=== MATERIAL PROVIDED ===
(** * Taskify: the task-scheduling and derived-view layer

    A shallow embedding of the pure logic of the Taskify calendar app
    ([App.tsx] in [README.md], [CalendarMonthView.tsx], [GoalTracker],
    [FocusMode], [TaskListView], [CalendarDayView]).

    Modelling conventions:
    - JS strings are [string]; [===] on strings is [String.eqb].
    - JS numbers used as integers are [Z].
    - [a.localeCompare(b)] on the ASCII date and time keys is the
      lexicographic code-unit order, [String_as_OT.compare], mapped to
      -1/0/1.
    - [Array.prototype.sort] is stable (ECMAScript 2019 and later); with a
      consistent comparator its result is the unique stable ordering, which
      we compute by insertion sort.
    - [Date] values are milliseconds since the epoch ([Z]); the local time
      zone is a fixed offset in minutes ([tz], positive east of UTC). *)

From Stdlib Require Import ZArith Lia List Bool String Ascii.
From Stdlib Require Import Sorting.Sorted Sorting.Permutation.
From Stdlib Require Import Structures.OrdersEx.
Import ListNotations.
Open Scope Z_scope.

(** ** Data model ([App.tsx]) *)

Inductive Priority := low | medium | high | urgent.
Inductive Category := work | personal | health | social | learning | other.
Inductive Recurring := daily | weekly | monthly.
(** When every loaded user has a name with at least one word, the search
    by name returns the first user whose lower-cased name contains the
    query, and [None] when there is none: the test on the first word of the
    name never adds a match. *)
Theorem name_search_is_first_match supabase name users :
  fst (load_users supabase) = Returns users ->
  Forall (fun u => has_name u = true) users ->
  fst (get_user_by_name supabase name)
  = Returns (List.find (name_matches (strip (lower name))) users).
Proof.
  intros Hload Hnames. rewrite (get_user_by_name_result _ _ _ Hload).
  rewrite (search_by_name_find _ _ Hnames). reflexivity.
Qed.

Lemma name_search_is_first_match_witness :
  fst (load_users (Some (serving [alice; bob]))) = Returns [alice; bob]
  /\ Forall (fun u => has_name u = true) [alice; bob]
  /\ fst (get_user_by_name (Some (serving [alice; bob])) "bob")
     = Returns (List.find (name_matches (strip (lower "bob"))) [alice; bob])
  /\ List.find (name_matches (strip (lower "bob"))) [alice; bob] = Some bob.
Proof.
  assert (Forall (fun u => has_name u = true) [alice; bob]) as Hnames
    by (repeat constructor).
  split; [reflexivity|]. split; [exact Hnames|].
  split; [|reflexivity].
  apply (name_search_is_first_match (Some (serving [alice; bob])) "bob" [alice; bob]);
    [reflexivity | exact Hnames].
Defined.

(** A user without a usable name ends the search: when the users before it
    do not match and its own name is null, not a string, or blank (and the
    query is not empty), the search returns [None], whatever users follow
    it in the table. *)
Theorem name_search_stops_at_unnamed_user supabase name pre bad post :
  fst (load_users supabase) = Returns (pre ++ bad :: post) ->
  Forall (fun u => has_name u = true) pre ->
  Forall (fun u => name_matches (strip (lower name)) u = false) pre ->
  has_name bad = false ->
  name_matches (strip (lower name)) bad = false ->
  fst (get_user_by_name supabase name) = Returns None.
Proof.
  intros Hload Hpre Hno Hbad Hq. rewrite (get_user_by_name_result _ _ _ Hload).
  rewrite (search_by_name_skip _ _ _ Hpre Hno). simpl.
  unfold name_matches, has_name in *.
  destruct (dict_get bad "name" (VStr "")) as [| | |s|]; try reflexivity.
  rewrite Hq, split_lower. destruct (split s); [reflexivity | discriminate].
Qed.

(** Bob is in the table, but behind a user whose name is blank, and
    behind one whose name is null. *)
Lemma name_search_stops_at_unnamed_user_witness :
  (fst (load_users (Some (serving [alice; blank; bob]))) = Returns ([alice] ++ blank :: [bob])
   /\ has_name blank = false
   /\ fst (get_user_by_name (Some (serving [alice; blank; bob])) "bob") = Returns None)
  /\ (has_name unnamed = false
      /\ fst (get_user_by_name (Some (serving [unnamed; bob])) "bob") = Returns None).
Proof.
  split.
  - split; [reflexivity|]. split; [reflexivity|].
    apply (name_search_stops_at_unnamed_user _ "bob" [alice] blank [bob]);
      try reflexivity; repeat constructor.
  - split; [reflexivity|].
    apply (name_search_stops_at_unnamed_user _ "bob" [] unnamed [bob]);
      try reflexivity; constructor.
Defined.
Lemma set_combo_op_same (w : Toolbar.World) :
  Toolbar.index_in_range (Toolbar.combo_op (Toolbar.dlg w)) ->
  Toolbar.set_combo_op (currentIndex (Toolbar.combo_op (Toolbar.dlg w))) w = w.
Proof.
  intro H. unfold Toolbar.set_combo_op. cbv zeta.
  rewrite (setCurrentIndex_same H), Z.eqb_refl.
  destruct w as [d s c]; destruct d; reflexivity.
Qed.

Lemma set_combo_field_same (w : Toolbar.World) :
  Toolbar.index_in_range (Toolbar.combo_field (Toolbar.dlg w)) ->
  Toolbar.set_combo_field (currentIndex (Toolbar.combo_field (Toolbar.dlg w))) w = w.
Proof.
  intro H. unfold Toolbar.set_combo_field. cbv zeta.
  rewrite (setCurrentIndex_same H), Z.eqb_refl.
  destruct w as [d s c]; destruct d; reflexivity.
Qed.

Lemma set_combo_layer_same (project : list MapLayer) (w : Toolbar.World) :
  Toolbar.index_in_range (Toolbar.combo_layer (Toolbar.dlg w)) ->
  Toolbar.set_combo_layer project
    (currentIndex (Toolbar.combo_layer (Toolbar.dlg w))) w = w.
Proof.
  intro H. unfold Toolbar.set_combo_layer. cbv zeta.
  rewrite (setCurrentIndex_same H), Z.eqb_refl.
  destruct w as [d s c]; destruct d; reflexivity.
Qed.

(** A box that shows a text has its index among its items. *)
Lemma shown_text_in_range (cb : QComboBox) :
  nonempty (currentText cb) = true -> Toolbar.index_in_range cb /\ (0 <= currentIndex cb)%Z.
Proof.
  unfold currentText, Toolbar.index_in_range. intro H.
  destruct (currentIndex cb <? 0)%Z eqn:E; [discriminate|].
  apply Z.ltb_ge in E.
  destruct (Z_lt_ge_dec (currentIndex cb) (Z.of_nat (length (items cb)))) as [Hlt|Hge].
  - lia.
  - rewrite nth_overflow in H by lia. discriminate.
Qed.

Lemma advanced_as_checked_snapshot (d : Toolbar.Dlg) :
  Toolbar.snapshot (Toolbar.advanced_as_checked d) = Toolbar.snapshot d.
Proof. destruct d; reflexivity. Qed.

Lemma advanced_as_checked_restorable (d : Toolbar.Dlg) :
  Toolbar.restorable d -> Toolbar.restorable (Toolbar.advanced_as_checked d).
Proof. destruct d; exact (fun H => H). Qed.

(** The first statement of a sequence is evaluated on its own. *)
Ltac head_let :=
  match goal with
  | |- (let x := ?v in @?b x) = ?r => change (b v = r); cbv beta
  end.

=== WHAT TO DO ===
Copy all lines of the preceding data that hold the word "Require".

=== ANSWER TO THE PROBLEM ===
From Stdlib Require Import ZArith Lia List Bool String Ascii.
From Stdlib Require Import Sorting.Sorted Sorting.Permutation.
From Stdlib Require Import Structures.OrdersEx.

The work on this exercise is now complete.